Using the entries that follow, write out the line containing "Definition pending_row (row", the line containing "Proof. unfold pending_row.", and every line between them, exactly and nothing else.

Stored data
+ + + + + + +
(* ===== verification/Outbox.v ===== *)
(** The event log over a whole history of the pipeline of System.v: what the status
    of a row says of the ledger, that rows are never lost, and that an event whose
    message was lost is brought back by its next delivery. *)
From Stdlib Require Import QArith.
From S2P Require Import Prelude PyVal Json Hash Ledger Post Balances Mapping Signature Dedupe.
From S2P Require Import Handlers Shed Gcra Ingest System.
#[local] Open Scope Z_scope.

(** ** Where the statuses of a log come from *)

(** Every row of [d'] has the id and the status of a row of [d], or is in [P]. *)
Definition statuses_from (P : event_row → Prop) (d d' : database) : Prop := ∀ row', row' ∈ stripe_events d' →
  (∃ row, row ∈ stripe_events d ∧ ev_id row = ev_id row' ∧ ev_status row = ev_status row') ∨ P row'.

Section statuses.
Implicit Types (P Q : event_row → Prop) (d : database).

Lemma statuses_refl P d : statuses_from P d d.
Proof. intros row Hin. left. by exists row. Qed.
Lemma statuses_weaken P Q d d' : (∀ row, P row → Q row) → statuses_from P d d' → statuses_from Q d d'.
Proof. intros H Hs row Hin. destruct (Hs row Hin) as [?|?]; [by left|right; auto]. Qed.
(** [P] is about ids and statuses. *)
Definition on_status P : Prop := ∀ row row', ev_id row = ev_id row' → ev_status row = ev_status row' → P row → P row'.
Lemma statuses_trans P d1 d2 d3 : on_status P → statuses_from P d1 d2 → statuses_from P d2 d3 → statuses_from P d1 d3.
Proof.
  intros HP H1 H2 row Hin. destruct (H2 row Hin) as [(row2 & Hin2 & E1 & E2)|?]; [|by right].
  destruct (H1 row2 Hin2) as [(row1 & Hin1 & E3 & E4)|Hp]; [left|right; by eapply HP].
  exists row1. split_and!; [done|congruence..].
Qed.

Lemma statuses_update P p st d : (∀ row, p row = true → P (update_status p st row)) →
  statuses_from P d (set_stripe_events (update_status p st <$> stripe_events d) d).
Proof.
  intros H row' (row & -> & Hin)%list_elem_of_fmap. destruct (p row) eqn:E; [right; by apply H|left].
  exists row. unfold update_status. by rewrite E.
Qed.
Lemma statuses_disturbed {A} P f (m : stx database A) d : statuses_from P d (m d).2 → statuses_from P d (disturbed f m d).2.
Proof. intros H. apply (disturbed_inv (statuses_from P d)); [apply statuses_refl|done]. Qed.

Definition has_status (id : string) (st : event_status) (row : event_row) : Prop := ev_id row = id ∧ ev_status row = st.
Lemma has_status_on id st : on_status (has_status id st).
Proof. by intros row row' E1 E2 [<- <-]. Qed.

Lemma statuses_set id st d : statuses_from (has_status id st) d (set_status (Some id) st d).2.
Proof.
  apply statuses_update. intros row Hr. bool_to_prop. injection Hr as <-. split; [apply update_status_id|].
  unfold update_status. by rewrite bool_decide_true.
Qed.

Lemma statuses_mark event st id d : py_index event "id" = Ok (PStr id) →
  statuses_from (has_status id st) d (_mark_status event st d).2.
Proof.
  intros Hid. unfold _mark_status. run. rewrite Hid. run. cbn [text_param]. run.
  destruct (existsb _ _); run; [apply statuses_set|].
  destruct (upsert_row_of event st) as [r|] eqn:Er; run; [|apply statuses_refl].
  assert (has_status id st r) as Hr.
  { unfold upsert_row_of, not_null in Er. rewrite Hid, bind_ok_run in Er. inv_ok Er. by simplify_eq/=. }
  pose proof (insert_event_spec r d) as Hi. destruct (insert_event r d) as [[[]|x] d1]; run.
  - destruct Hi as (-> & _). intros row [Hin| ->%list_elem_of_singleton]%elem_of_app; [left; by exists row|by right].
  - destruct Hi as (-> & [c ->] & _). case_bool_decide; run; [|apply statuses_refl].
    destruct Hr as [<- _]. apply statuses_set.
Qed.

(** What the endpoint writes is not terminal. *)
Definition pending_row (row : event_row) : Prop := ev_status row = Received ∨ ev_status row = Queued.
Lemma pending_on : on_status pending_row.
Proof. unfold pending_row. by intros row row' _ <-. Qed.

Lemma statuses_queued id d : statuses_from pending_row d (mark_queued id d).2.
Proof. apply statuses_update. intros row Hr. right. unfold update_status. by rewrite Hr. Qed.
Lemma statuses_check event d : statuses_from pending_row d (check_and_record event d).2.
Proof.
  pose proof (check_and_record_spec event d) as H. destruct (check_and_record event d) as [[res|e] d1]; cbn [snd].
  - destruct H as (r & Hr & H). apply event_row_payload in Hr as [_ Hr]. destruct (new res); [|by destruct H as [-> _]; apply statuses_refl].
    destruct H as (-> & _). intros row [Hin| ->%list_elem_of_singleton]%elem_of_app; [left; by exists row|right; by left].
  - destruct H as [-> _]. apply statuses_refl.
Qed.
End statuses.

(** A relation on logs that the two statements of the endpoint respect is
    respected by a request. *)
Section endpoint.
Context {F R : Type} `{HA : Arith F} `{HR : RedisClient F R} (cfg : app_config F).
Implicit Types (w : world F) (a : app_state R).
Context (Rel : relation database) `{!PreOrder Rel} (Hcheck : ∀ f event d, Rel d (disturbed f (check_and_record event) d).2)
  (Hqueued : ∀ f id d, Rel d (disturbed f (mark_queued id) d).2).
+ + + + + + +
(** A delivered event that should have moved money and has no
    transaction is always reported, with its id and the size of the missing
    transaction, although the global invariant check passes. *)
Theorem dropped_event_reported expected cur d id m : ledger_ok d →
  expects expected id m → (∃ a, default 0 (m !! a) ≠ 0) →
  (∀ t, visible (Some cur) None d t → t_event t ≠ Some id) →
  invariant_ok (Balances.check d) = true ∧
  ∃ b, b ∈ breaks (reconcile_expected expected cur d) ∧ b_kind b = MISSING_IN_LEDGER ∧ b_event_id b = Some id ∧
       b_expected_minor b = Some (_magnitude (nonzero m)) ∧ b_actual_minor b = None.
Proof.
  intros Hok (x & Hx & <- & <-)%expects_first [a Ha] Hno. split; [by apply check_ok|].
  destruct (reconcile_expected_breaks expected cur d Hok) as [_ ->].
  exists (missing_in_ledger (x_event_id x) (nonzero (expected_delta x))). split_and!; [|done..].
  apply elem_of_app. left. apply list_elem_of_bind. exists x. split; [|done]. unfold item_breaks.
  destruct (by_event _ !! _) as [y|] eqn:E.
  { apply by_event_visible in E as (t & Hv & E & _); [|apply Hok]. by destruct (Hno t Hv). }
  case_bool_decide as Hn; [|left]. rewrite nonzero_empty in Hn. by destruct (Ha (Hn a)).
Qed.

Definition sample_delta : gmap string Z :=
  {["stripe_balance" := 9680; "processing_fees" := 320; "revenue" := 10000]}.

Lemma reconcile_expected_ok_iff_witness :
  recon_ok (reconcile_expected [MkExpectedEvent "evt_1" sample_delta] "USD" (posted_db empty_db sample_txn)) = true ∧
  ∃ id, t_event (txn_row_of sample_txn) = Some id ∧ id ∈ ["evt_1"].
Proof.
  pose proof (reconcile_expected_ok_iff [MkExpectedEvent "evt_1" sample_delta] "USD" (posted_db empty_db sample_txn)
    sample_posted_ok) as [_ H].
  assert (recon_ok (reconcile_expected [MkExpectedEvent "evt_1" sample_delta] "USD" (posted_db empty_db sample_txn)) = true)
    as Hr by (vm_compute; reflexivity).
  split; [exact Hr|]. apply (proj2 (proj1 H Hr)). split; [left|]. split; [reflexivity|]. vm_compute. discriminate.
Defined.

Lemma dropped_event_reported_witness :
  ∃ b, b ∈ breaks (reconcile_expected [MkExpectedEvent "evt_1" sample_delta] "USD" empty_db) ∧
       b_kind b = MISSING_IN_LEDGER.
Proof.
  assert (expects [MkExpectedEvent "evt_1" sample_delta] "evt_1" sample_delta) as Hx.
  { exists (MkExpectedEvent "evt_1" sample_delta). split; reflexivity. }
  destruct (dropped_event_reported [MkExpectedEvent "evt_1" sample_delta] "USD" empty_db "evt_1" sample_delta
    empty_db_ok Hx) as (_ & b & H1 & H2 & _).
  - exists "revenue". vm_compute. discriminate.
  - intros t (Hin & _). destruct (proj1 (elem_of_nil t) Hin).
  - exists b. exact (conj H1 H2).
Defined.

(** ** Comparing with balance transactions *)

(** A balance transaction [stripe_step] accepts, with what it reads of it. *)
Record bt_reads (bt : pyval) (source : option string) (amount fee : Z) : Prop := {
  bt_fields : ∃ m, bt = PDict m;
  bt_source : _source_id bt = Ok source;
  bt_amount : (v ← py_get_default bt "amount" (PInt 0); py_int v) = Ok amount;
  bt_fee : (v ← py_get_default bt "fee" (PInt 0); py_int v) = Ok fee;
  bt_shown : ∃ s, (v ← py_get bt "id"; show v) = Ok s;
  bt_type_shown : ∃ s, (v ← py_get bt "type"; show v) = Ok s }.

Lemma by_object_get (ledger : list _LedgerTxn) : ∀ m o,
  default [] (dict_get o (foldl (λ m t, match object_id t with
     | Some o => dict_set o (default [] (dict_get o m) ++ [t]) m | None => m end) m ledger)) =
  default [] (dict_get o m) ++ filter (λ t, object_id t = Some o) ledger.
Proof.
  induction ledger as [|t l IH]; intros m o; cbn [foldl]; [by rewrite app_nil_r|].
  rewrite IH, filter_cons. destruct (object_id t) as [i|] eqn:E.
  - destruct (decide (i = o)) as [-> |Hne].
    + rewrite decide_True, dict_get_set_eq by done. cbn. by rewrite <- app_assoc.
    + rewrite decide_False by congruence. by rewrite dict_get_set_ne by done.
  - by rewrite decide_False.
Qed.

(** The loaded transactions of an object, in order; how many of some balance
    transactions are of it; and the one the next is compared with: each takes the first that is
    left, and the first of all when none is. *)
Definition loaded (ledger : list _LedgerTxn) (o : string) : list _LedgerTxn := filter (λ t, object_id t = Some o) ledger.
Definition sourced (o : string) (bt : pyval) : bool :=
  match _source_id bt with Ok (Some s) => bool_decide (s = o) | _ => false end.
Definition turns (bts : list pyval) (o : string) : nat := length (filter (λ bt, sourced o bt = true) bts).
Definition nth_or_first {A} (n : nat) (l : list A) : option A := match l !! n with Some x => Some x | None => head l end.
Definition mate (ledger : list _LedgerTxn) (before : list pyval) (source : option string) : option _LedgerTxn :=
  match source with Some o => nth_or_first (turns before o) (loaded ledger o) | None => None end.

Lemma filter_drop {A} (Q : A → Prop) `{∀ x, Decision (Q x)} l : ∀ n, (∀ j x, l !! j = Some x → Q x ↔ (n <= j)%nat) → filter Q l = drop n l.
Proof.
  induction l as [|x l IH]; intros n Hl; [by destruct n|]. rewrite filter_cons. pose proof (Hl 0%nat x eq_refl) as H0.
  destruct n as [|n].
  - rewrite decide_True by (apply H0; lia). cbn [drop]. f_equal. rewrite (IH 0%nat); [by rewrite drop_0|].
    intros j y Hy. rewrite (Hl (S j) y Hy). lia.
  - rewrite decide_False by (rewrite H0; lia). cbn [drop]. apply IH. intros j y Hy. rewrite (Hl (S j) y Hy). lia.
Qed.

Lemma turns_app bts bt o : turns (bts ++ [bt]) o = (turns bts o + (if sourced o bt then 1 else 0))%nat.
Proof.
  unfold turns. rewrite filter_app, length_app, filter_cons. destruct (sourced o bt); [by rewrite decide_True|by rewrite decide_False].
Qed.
+ + + + + + +
Solution for this problem:
Definition pending_row (row : event_row) : Prop := ev_status row = Received ∨ ev_status row = Queued.
Lemma pending_on : on_status pending_row.
Proof. unfold pending_row. by intros row row' _ <-. Qed.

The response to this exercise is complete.